Thomas also asserted that the majority's reliance on the difficulty of ascertaining the amount of Ideal's damages in holding that the injuries were indirect was misguided, as it is within the district court's expertise to evaluate evidence and determine what portion of Ideal's lost sales were due to National's lower prices.

=== Concurrence with judgment ===
Justice Breyer concurred with the majority's outcome but not its reasoning. He distinguished this case from Holmes, stating that the causal links here were more direct. However, for Justice Breyer, RICO does not provide a private right of action based upon harm induced by normal business practices, such as offering lower prices.

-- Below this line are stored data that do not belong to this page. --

(* ===== verification/SliceOps.v ===== *)
(** * The operations of the slice

    What the emission loops produce, written without loops: [plain_ops] is the
    list of operations up to process indices, which no digest contains. From it
    follow the specification of the slice's leaves, the accounting of every
    output, and what the iteration order of hash tables can change. *)
From S2P Require Export SliceSearch.

(** [op] with the process index that digests ignore set to 0. *)
Definition reindex (op : CanonicalOp) : CanonicalOp :=
  mkOp (op_type op) 0 (tool_hash op) (args op) (input_hashes op) (output_hashes op).

(** ** The invariant of the scan *)

Section scan_invariant.
Definition produced_by (flows : gmap ProcessInstance ProcessFlow) (w : ProcessInstance)
    (h : string) : Prop :=
  ∃ flow, flows !! w = Some flow ∧ (h ∈ writes flow ∨ h ∈ renames flow).

(** [writers_by_hash] is the inverse of the writes and renames of the flows,
    and what a process renamed it is recorded to have read. *)
Record scan_inv (st : SliceState) : Prop := {
  scan_writers h w :
    w ∈ default ∅ (writers_by_hash st !! h) ↔ produced_by (flows st) w h;
  scan_renames w flow : flows st !! w = Some flow → renames flow ⊆ reads flow
}.

Lemma produced_by_update flows p f w h :
  produced_by (update_flow p f flows) w h ↔
  if decide (w = p)
  then h ∈ writes (f (default default_flow (flows !! p))) ∨
       h ∈ renames (f (default default_flow (flows !! p)))
  else produced_by flows w h.
Proof.
  unfold produced_by, update_flow. case_decide as Hw.
  - subst. rewrite lookup_insert_eq. naive_solver.
  - by rewrite lookup_insert_ne.
Qed.

Lemma produced_by_default flows p h :
  produced_by flows p h ↔
  h ∈ writes (default default_flow (flows !! p)) ∨ h ∈ renames (default default_flow (flows !! p)).
Proof. unfold produced_by. destruct (flows !! p); simpl; set_solver. Qed.

(** A flow update that produces nothing new. *)
Lemma scan_inv_update st p f :
  (∀ flow, writes (f flow) = writes flow ∧ renames (f flow) = renames flow ∧
           reads flow ⊆ reads (f flow)) →
  scan_inv st → scan_inv (with_flows (update_flow p f) st).
Proof.
  intros Hf [H1 H2]. split; simpl.
  - intros h w. rewrite produced_by_update, H1. case_decide as Hw; [|done]. subst.
    rewrite produced_by_default. by destruct (Hf (default default_flow (flows st !! p)))
      as (-> & -> & _).
  - intros w flow. unfold update_flow. rewrite lookup_insert_Some.
    intros [[<- <-]|[_ Hw]]; [|by eapply H2].
    destruct (Hf (default default_flow (flows st !! p))) as (_ & -> & Hr).
    trans (reads (default default_flow (flows st !! p))); [|done].
    destruct (flows st !! p) as [flow0|] eqn:Hp; simpl; [by eapply H2|set_solver].
Qed.

(** A flow update that produces [hash], recorded among its writers. *)
Lemma scan_inv_produce st p hash f :
  (∀ flow h, h ∈ writes (f flow) ∨ h ∈ renames (f flow) ↔
     h = hash ∨ h ∈ writes flow ∨ h ∈ renames flow) →
  (∀ flow, renames flow ⊆ reads flow → renames (f flow) ⊆ reads (f flow)) →
  scan_inv st →
  scan_inv (with_writers_by_hash (add_writers hash {[p]}) (with_flows (update_flow p f) st)).
Proof.
  intros Hf Hr [H1 H2]. split; simpl.
  - intros h w. rewrite produced_by_update. unfold add_writers.
    specialize (H1 h w). rewrite produced_by_default in H1.
    destruct (decide (h = hash)) as [->|Hh].
    + rewrite lookup_insert_eq. simpl. rewrite elem_of_union, H1, elem_of_singleton.
      case_decide as Hw; [subst; rewrite Hf; tauto|]. rewrite produced_by_default. tauto.
    + rewrite lookup_insert_ne by done. rewrite H1.
      case_decide as Hw; [subst; rewrite Hf; tauto|]. by rewrite produced_by_default.
  - intros w flow. unfold update_flow. rewrite lookup_insert_Some.
    intros [[<- <-]|[_ Hw]]; [|by eapply H2]. apply Hr.
    destruct (flows st !! p) as [flow0|] eqn:Hp; simpl; [by eapply H2|set_solver].
Qed.

Lemma scan_inv_ext st st' :
  flows st' = flows st → writers_by_hash st' = writers_by_hash st → scan_inv st → scan_inv st'.
Proof. intros Hf Hw [H1 H2]. split; intros; rewrite ?Hf, ?Hw in *; eauto. Qed.

Lemma scan_inv_read st p path o : scan_inv st → scan_inv (record_read p path o st).
Proof.
  intros Hst. unfold record_read. case_match; [|done].
  apply scan_inv_update; [|done]. intros flow. simpl. set_solver.
Qed.

Lemma scan_inv_close st p fd path external o :
  scan_inv st → scan_inv (slice_close p fd path external o st).
Proof.
  intros Hst. unfold slice_close. destruct external; [done|].
  destruct (slice_pending st !! (lifetime p, fd)) as [pw|]; [|by apply (scan_inv_ext st)].
  destruct o as [o|]; [|by apply (scan_inv_ext st)].
  destruct (content_hash o) as [hash|]; [|by apply (scan_inv_ext st)].
  apply scan_inv_produce; [intros; simpl; set_solver|intros; simpl; set_solver|].
  by apply (scan_inv_ext st).
Qed.

Lemma scan_inv_rename st p from to external o :
  scan_inv st → scan_inv (slice_rename p from to external o st).
Proof.
  intros Hst. unfold slice_rename. destruct external; [done|].
  destruct (content_hash o) as [hash|]; [|by apply (scan_inv_ext st)].
  apply scan_inv_produce; [intros; simpl; set_solver|intros; simpl; set_solver|].
  by apply (scan_inv_ext st).
Qed.

Lemma scan_inv_event root st e : scan_inv st → scan_inv (slice_event root st e).
Proof.
  intros Hst. destruct e; simpl; auto using scan_inv_close, scan_inv_rename.
  - apply scan_inv_update; [|done]. intros flow. simpl. set_solver.
  - unfold slice_fork. apply (scan_inv_ext (with_flows (update_flow child
      (set_tool (flow ← flows st !! parent; flow_tool_hash flow))) st)); [done..|].
    apply scan_inv_update; [|done]. intros flow. simpl. set_solver.
  - unfold slice_open. destruct external; [done|].
    pose proof (scan_inv_read st process path observation Hst) as Hr.
    destruct (can_read flags), (can_write flags); [|done| |done].
    + by apply (scan_inv_ext (record_read process path observation st)).
    + by apply (scan_inv_ext st).
  - unfold slice_mmap. destruct external; [done|].
    destruct path as [path|], observation as [o|]; try done.
    pose proof (scan_inv_read st process path o Hst) as Hr.
    case_match; [|done]. by apply (scan_inv_ext (record_read process path o st)).
  - unfold slice_exit. case_match; [|done]. by apply (scan_inv_ext st).
Qed.

Lemma scan_inv_scan root events : scan_inv (scan root events).
Proof.
  unfold scan. apply (scan_inv_ext (foldl (slice_event root) initial_slice events)); [done..|].
  assert (Hinv : scan_inv initial_slice).
  { split; simpl; [|by intros]. intros h w. rewrite lookup_empty. unfold produced_by.
    split; [set_solver|]. intros (flow & Hf & _). by rewrite lookup_empty in Hf. }
  revert Hinv. generalize initial_slice.
  induction events as [|e events IH]; intros st Hst; [done|].
  by apply (IH (slice_event root st e)), scan_inv_event.
Qed.

(** Type invariant of the scan: after any trace a process is recorded as a
    writer of some contents exactly when its flow lists them among its writes or
    its renames, and a process has read whatever it renamed. *)
Theorem scan_writers_inverse root events h w :
  (w ∈ default ∅ (writers_by_hash (scan root events) !! h) ↔
   produced_by (flows (scan root events)) w h) ∧
  (∀ flow, flows (scan root events) !! w = Some flow → renames flow ⊆ reads flow).
Proof.
  pose proof (scan_inv_scan root events) as [H1 H2]. split; [apply H1|]. intros flow. apply H2.
Qed.
End scan_invariant.

(** ** The emission without loops *)

Section emission_facts.
Context `{HashOrder, !HashOrderLaws} (st : SliceState).
Implicit Types (rel outs : gset string) (p w : ProcessInstance) (h : string).

Lemma sorted_hashes_elem hashes h : h ∈ sorted_hashes hashes ↔ h ∈ hashes.
Proof. unfold sorted_hashes. by rewrite sort_strings_perm, iter_hashes_elem. Qed.

Definition relevant_only rel (hs : list string) : list string :=
  List.filter (λ h, bool_decide (h ∈ rel)) hs.

Lemma emit_produced_eq rel op hs ops outs : outs ⊆ rel →
  emit_produced rel op hs (ops, outs)
  = (ops ++ (op <$> relevant_only rel hs), outs ∖ list_to_set hs).
Proof.
  revert ops outs. induction hs as [|h hs IH]; intros ops outs Ho.
  - simpl. rewrite app_nil_r. f_equal. set_solver.
  - unfold emit_produced in *. simpl. destruct (decide (h ∈ rel)) as [Hr|Hr].
    + rewrite (bool_decide_true (h ∈ rel)) by done. simpl.
      rewrite IH by set_solver. csimpl. rewrite <- app_assoc. f_equal. set_solver.
    + rewrite (bool_decide_false (h ∈ rel)), (bool_decide_false (h ∈ outs)) by set_solver.
      simpl. rewrite IH by done. f_equal. set_solver.
Qed.

Definition flow_ops rel (flow : ProcessFlow) : list CanonicalOp :=
  exec_ops 0 flow ++ read_ops rel 0 flow
  ++ (write_op 0 flow <$> relevant_only rel (sorted_hashes (writes flow)))
  ++ (rename_op 0 flow <$> relevant_only rel (sorted_hashes (renames flow))).

Definition process_ops rel p : list CanonicalOp :=
  match flows st !! p with Some flow => flow_ops rel flow | None => [] end.

Definition produced p : gset string :=
  match flows st !! p with Some flow => writes flow ∪ renames flow | None => ∅ end.

Lemma reindex_fmap {A} (f g : A → CanonicalOp) (l : list A) :
  (∀ x, reindex (f x) = g x) → reindex <$> (f <$> l) = g <$> l.
Proof. intros Hf. rewrite <- list_fmap_compose. apply list_fmap_ext. intros i x _. apply Hf. Qed.

Lemma emit_process_eq rel indices ops outs p : outs ⊆ rel →
  ∃ ops', emit_process st rel indices (ops, outs) p = (ops', outs ∖ produced p) ∧
    reindex <$> ops' = (reindex <$> ops) ++ process_ops rel p.
Proof.
  intros Ho. unfold emit_process, process_ops, produced.
  destruct (flows st !! p) as [flow|].
  - rewrite emit_produced_eq by done. rewrite emit_produced_eq by set_solver.
    eexists. split.
    + f_equal. apply set_eq. intros h.
      rewrite !elem_of_difference, !elem_of_list_to_set, !sorted_hashes_elem. set_solver.
    + rewrite !fmap_app, <- !app_assoc. unfold flow_ops.
      rewrite (reindex_fmap _ (write_op 0 flow)), (reindex_fmap _ (rename_op 0 flow)) by done.
      unfold read_ops, exec_ops. rewrite (reindex_fmap _
        (λ hash, mkOp OpFileRead 0 (flow_tool_hash flow) [] [hash] [])) by done.
      by destruct (has_exec flow), (flow_tool_hash flow).
  - exists ops. rewrite app_nil_r. split; [|done]. f_equal. set_solver.
Qed.

Lemma emit_processes_eq rel indices ps ops outs : outs ⊆ rel →
  ∃ ops', foldl (emit_process st rel indices) (ops, outs) ps
            = (ops', outs ∖ ⋃ (produced <$> ps)) ∧
    reindex <$> ops' = (reindex <$> ops) ++ (ps ≫= process_ops rel).
Proof.
  revert ops outs. induction ps as [|p ps IH]; intros ops outs Ho; simpl.
  { exists ops. rewrite app_nil_r. split; [|done]. f_equal. set_solver. }
  destruct (emit_process_eq rel indices ops outs p Ho) as (ops1 & -> & H1).
  destruct (IH ops1 (outs ∖ produced p)) as (ops2 & -> & H2); [set_solver|].
  exists ops2. split; [f_equal; set_solver|]. by rewrite H2, H1, <- app_assoc.
Qed.

(** The operation that accounts for an output no included process produced. *)
Definition orphan_op h : CanonicalOp :=
  match orphan_flow st h with
  | Some (_, flow) => write_op 0 flow h
  | None => mkOp OpFileWrite 0 None ["output"] [] [h]
  end.

Lemma emit_orphans_eq hs ops ix :
  ∃ ops' ix', foldl (emit_orphan st) (ops, ix) hs = (ops', ix') ∧
    reindex <$> ops' = (reindex <$> ops) ++ (orphan_op <$> hs).
Proof.
  revert ops ix. induction hs as [|h hs IH]; intros ops ix.
  { exists ops, ix. by rewrite app_nil_r. }
  cbn [foldl]. assert (∃ op ix', emit_orphan st (ops, ix) h = (ops ++ [op], ix') ∧
    reindex op = orphan_op h) as (op & ix1 & -> & Hop).
  { destruct ix as [m next]. unfold emit_orphan, orphan_op.
    destruct (orphan_flow st h) as [[w flow]|]; [destruct (m !! w)|]; eauto. }
  destruct (IH (ops ++ [op]) ix1) as (ops' & ix' & -> & H'). exists ops', ix'.
  split; [done|]. rewrite H', fmap_app, <- app_assoc. csimpl. by rewrite Hop.
Qed.

Definition exit_op : list CanonicalOp := reindex <$> exit_ops st ∅.

(** The processes in the order of emission. *)
Definition sorted_processes (ps : gset ProcessInstance) : list ProcessInstance :=
  merge_sort instance_le (iter_processes ps).

(** Outputs that no included process wrote or renamed. *)
Definition orphans (included : gset ProcessInstance) outs : gset string :=
  outs ∖ ⋃ (produced <$> sorted_processes included).

Definition plain_ops outs (s : Search) : list CanonicalOp :=
  (sorted_processes (included_processes s) ≫= process_ops (relevant_hashes s))
  ++ (orphan_op <$> sorted_hashes (orphans (included_processes s) outs)) ++ exit_op.

Lemma slice_ops_plain root outs s : outs ⊆ relevant_hashes s →
  reindex <$> slice_ops st root outs s = plain_ops outs s.
Proof.
  intros Ho. unfold slice_ops, plain_ops, sorted_processes, orphans.
  destruct (assign_slice_indices _ _) as [m next].
  destruct (emit_processes_eq (relevant_hashes s) (index_root_exit st m next)
    (merge_sort instance_le (iter_processes (included_processes s))) [] outs Ho)
    as (ops1 & -> & H1).
  destruct (emit_orphans_eq (sorted_hashes (orphans (included_processes s) outs)) ops1
    (index_root_exit st m next, next)) as (ops2 & [m2 next2] & Heq & H2).
  unfold orphans, sorted_processes in Heq. rewrite Heq.
  rewrite fmap_app, H2, H1, <- app_assoc. unfold sorted_processes, orphans. f_equal. f_equal.
  unfold exit_op, exit_ops. by destruct (root_exit st) as [[]|].
Qed.

Lemma sorted_processes_elem ps p : p ∈ sorted_processes ps ↔ p ∈ ps.
Proof. unfold sorted_processes. by rewrite merge_sort_Permutation, iter_processes_elem. Qed.

Lemma orphans_elem included outs h :
  h ∈ orphans included outs ↔ h ∈ outs ∧ ∀ p, p ∈ included → ¬ produced_by (flows st) p h.
Proof.
  unfold orphans. rewrite elem_of_difference, elem_of_union_list.
  assert (Hp : ∀ p, h ∈ produced p ↔ produced_by (flows st) p h).
  { intros p. unfold produced, produced_by. destruct (flows st !! p); set_solver. }
  setoid_rewrite list_elem_of_fmap. setoid_rewrite <- Hp.
  setoid_rewrite <- sorted_processes_elem. set_solver.
Qed.

Lemma orphan_flow_Some h w flow : orphan_flow st h = Some (w, flow) →
  w ∈ default ∅ (writers_by_hash st !! h) ∧ flows st !! w = Some flow ∧
  (h ∈ writes flow ∨ h ∈ renames flow).
Proof.
  unfold orphan_flow. destruct (writers_by_hash st !! h) as [ws|]; [|done].
  cbn [mbind option_bind default]. intros Hh%head_Some_elem_of.
  apply list_elem_of_omap in Hh as (w' & Hw' & Hf).
  apply bind_Some in Hf as (flow' & Hf & Hc). case_match; [|done]. simplify_eq.
  rewrite iter_processes_elem in Hw'. split; [done|]. split; [done|].
  match goal with H : _ || _ = true |- _ => apply orb_true_iff in H end.
  rewrite !bool_decide_eq_true in *. done.
Qed.

Lemma orphan_flow_None h w : orphan_flow st h = None →
  w ∈ default ∅ (writers_by_hash st !! h) → ¬ produced_by (flows st) w h.
Proof.
  unfold orphan_flow. destruct (writers_by_hash st !! h) as [ws|]; [|set_solver].
  cbn [mbind option_bind default]. intros Hh Hw (flow & Hf & Hp).
  apply head_None in Hh.
  assert (Hin : (w, flow) ∈ omap (λ writer,
      flow ← flows st !! writer;
      if bool_decide (h ∈ writes flow) || bool_decide (h ∈ renames flow)
      then Some (writer, flow) else None) (iter_processes ws)).
  { apply list_elem_of_omap. exists w. rewrite iter_processes_elem. split; [done|].
    rewrite Hf. simpl. replace (_ || _) with true; [done|].
    symmetry. apply orb_true_iff. by rewrite !bool_decide_eq_true. }
  unfold mbind, option_bind in *. rewrite Hh in Hin. set_solver.
Qed.
End emission_facts.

In Breyer's view, National cut prices by the amount of the sales tax and kept the money; this source of National's savings was irrelevant because the price cut itself was legitimate, and thus, Ideal could not prove a direct causal link.

== Subsequent developments ==
RICO was enacted to combat the effects of organized crime on the nation's business economy; however, because of section 1964(c), a majority of RICO cases are brought against legitimate individuals or businesses rather than criminal organizations. Both the courts and the legislature have attempted to limit the scope of RICO in civil causes of action. The Court's decision in Ideal apparently does so by imposing a higher burden on plaintiffs to establish a direct link between their injury and the defendant's alleged racketeering activity. Failure to do so, under this new precedent, could provide grounds
for dismissal of a civil RICO case. This limitation could also make it easier for businesses to harm their competitors and avoid liability where a third party is the direct victim of their scheme.

Congress could choose to nullify the Court's decision via legislation; however, Congress has not yet introduced any bills relating to Ideals holding.

=== Mohawk Industries v. Williams ===
On the same day as its decision in Ideal, the Supreme Court remanded Mohawk Industries v. Williams for reconsideration in light of its holding in Ideal.

On December 12, 2005, the Supreme Court granted certiorari in Mohawk Industries, Inc. v. Williams, another civil suit brought under section 1964(c) of RICO. In this case, employees alleged that their employer, Mohawk Industries (Mohawk), violated RICO by knowingly employing illegal immigrants with the help of third party employment agencies. The larger job pool enabled Mohawk to lower the wages of its legal employees and thereby reduce its labor costs. The Supreme Court, on the same day as its decision in Ideal, issued a brief order stating that certiorari had been granted improvidently and remanded the case to the U.S. Court of Appeals for the Eleventh Circuit for consideration in light of its decision in Anza v. Ideal Steel Supply Corp. Under the Ideal rationale, it would appear that the direct victim of Mohawk's RICO violations was the federal government, not Mohawk's employees. Therefore, Ideal may pose a problem to the plaintiffs' case in Mohawk.